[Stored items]
◆ ◆ ◆ ◆ ◆
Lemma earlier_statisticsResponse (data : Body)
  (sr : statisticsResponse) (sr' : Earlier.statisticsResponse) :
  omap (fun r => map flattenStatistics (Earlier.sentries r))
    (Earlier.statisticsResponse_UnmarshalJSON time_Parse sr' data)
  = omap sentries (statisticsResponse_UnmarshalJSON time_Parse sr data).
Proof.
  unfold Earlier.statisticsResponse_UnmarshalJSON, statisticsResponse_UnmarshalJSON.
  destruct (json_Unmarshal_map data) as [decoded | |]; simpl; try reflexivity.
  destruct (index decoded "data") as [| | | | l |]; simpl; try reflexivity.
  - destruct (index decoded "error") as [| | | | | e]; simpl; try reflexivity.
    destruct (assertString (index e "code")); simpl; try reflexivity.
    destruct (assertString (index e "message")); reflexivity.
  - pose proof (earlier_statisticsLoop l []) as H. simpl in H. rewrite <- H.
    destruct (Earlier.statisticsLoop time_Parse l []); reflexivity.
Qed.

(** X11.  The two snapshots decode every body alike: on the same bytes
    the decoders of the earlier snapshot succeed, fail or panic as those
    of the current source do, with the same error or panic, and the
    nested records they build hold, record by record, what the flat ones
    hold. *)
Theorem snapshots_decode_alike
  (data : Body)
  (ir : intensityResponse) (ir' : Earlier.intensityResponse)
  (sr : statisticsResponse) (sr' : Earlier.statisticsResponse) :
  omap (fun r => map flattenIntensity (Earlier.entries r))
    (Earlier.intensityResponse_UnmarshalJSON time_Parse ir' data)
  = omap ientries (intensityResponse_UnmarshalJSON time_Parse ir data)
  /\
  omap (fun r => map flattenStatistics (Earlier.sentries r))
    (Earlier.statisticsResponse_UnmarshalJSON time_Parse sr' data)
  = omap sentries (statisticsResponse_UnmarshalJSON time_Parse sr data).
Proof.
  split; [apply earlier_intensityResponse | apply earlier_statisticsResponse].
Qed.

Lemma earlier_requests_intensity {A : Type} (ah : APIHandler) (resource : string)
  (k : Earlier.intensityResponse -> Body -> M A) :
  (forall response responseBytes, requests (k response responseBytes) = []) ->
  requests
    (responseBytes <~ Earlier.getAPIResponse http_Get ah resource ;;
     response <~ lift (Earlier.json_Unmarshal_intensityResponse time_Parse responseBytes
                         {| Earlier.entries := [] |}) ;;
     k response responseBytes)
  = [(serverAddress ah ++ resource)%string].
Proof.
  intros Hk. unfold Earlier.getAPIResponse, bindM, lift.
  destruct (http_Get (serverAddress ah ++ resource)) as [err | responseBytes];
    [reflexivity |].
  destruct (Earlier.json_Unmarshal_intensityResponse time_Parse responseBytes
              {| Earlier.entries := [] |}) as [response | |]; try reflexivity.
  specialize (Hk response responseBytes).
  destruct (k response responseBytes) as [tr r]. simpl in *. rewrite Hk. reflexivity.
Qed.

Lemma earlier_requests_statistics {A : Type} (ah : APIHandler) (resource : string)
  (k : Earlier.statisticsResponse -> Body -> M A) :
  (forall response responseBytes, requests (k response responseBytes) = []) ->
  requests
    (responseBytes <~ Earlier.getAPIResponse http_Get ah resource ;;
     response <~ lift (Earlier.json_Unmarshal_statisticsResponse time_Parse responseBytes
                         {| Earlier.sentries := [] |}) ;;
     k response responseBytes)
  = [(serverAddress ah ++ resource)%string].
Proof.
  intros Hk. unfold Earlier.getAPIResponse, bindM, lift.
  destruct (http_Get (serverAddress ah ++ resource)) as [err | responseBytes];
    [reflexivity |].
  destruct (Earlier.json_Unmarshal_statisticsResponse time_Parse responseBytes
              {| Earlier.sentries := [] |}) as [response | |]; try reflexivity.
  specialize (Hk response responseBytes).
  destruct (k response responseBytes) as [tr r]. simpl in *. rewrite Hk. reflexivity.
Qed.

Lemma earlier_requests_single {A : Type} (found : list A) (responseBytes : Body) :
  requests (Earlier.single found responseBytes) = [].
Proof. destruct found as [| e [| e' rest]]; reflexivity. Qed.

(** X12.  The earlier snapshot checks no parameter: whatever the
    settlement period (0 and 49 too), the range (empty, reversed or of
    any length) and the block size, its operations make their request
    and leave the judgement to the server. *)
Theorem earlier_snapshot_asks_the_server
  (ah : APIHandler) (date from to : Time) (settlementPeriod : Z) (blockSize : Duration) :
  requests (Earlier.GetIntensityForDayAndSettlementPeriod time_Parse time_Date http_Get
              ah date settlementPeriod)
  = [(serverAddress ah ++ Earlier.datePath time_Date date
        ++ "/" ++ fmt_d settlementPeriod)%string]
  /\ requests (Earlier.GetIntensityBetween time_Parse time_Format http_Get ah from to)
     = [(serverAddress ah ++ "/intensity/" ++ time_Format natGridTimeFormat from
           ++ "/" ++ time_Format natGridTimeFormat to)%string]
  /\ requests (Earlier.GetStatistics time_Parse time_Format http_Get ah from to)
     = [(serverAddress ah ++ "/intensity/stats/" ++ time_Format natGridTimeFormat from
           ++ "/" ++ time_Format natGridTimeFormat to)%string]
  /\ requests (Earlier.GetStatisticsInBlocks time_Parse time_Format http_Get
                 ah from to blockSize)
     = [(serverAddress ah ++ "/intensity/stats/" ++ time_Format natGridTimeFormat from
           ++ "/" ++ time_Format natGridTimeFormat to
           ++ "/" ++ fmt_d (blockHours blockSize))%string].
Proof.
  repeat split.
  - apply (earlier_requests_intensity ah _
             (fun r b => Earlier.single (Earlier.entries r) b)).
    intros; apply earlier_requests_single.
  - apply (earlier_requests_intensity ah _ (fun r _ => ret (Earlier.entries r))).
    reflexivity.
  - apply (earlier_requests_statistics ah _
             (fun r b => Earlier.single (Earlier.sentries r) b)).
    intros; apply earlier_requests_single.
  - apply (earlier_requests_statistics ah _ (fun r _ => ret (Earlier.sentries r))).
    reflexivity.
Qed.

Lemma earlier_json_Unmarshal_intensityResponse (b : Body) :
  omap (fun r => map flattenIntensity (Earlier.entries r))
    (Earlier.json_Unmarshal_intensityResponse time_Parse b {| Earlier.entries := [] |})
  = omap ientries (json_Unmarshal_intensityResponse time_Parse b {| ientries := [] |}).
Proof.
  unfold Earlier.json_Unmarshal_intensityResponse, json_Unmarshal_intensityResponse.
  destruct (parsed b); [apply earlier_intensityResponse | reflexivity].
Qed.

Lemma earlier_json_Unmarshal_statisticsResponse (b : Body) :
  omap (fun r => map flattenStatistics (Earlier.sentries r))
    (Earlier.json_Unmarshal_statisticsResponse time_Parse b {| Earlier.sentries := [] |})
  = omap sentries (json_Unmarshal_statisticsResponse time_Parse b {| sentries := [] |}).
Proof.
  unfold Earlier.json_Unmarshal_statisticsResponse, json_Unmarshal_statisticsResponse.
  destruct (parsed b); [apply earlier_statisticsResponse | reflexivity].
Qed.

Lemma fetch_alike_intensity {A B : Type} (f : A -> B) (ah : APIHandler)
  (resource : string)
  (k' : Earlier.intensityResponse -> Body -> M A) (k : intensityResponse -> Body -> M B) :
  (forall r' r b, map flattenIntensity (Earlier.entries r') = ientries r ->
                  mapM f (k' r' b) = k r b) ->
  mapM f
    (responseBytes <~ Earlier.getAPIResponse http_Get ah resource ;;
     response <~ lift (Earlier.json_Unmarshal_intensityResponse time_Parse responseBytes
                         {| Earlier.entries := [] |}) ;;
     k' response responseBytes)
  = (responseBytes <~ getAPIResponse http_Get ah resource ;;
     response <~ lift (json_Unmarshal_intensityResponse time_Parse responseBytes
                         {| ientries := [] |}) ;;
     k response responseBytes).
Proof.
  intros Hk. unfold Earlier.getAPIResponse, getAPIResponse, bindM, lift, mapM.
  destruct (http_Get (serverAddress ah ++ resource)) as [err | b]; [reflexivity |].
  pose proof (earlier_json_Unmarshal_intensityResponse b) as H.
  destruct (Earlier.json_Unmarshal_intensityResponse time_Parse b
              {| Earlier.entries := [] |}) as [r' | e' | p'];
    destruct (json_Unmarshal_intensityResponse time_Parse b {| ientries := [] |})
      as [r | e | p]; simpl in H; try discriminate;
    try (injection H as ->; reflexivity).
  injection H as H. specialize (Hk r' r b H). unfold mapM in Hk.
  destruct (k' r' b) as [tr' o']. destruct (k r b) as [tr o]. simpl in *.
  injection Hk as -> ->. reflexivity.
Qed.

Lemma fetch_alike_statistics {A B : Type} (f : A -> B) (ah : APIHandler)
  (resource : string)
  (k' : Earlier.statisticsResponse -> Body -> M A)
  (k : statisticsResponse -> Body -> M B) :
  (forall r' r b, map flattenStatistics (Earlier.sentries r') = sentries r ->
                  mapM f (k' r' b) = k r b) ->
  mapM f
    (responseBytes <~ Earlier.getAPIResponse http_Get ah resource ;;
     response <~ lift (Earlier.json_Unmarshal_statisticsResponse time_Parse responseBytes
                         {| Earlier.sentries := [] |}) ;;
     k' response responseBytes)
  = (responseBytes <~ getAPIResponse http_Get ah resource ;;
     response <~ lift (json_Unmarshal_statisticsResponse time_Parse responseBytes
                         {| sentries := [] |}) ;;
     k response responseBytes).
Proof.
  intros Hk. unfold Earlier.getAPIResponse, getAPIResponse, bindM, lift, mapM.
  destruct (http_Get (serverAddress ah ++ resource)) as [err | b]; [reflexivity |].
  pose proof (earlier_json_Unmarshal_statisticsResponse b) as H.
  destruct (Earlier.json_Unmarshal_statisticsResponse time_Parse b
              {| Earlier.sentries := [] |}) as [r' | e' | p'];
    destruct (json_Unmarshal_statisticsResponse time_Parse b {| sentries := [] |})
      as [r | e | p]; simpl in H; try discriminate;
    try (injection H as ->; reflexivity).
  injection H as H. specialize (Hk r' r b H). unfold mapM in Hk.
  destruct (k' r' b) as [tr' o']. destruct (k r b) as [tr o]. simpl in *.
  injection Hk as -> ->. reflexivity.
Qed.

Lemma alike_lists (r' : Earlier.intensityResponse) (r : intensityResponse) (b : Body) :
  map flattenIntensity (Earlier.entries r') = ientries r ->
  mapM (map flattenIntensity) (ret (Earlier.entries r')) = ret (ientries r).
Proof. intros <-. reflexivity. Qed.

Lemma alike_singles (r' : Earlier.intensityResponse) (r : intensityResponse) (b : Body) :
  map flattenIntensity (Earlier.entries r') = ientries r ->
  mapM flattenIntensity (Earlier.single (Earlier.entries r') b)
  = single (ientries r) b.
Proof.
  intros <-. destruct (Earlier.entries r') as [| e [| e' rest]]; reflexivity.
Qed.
◆ ◆ ◆ ◆ ◆
Answer with the number alone after working out how many lines in the records contain the string "blockSize".

OUTPUT FOR THIS TASK => 3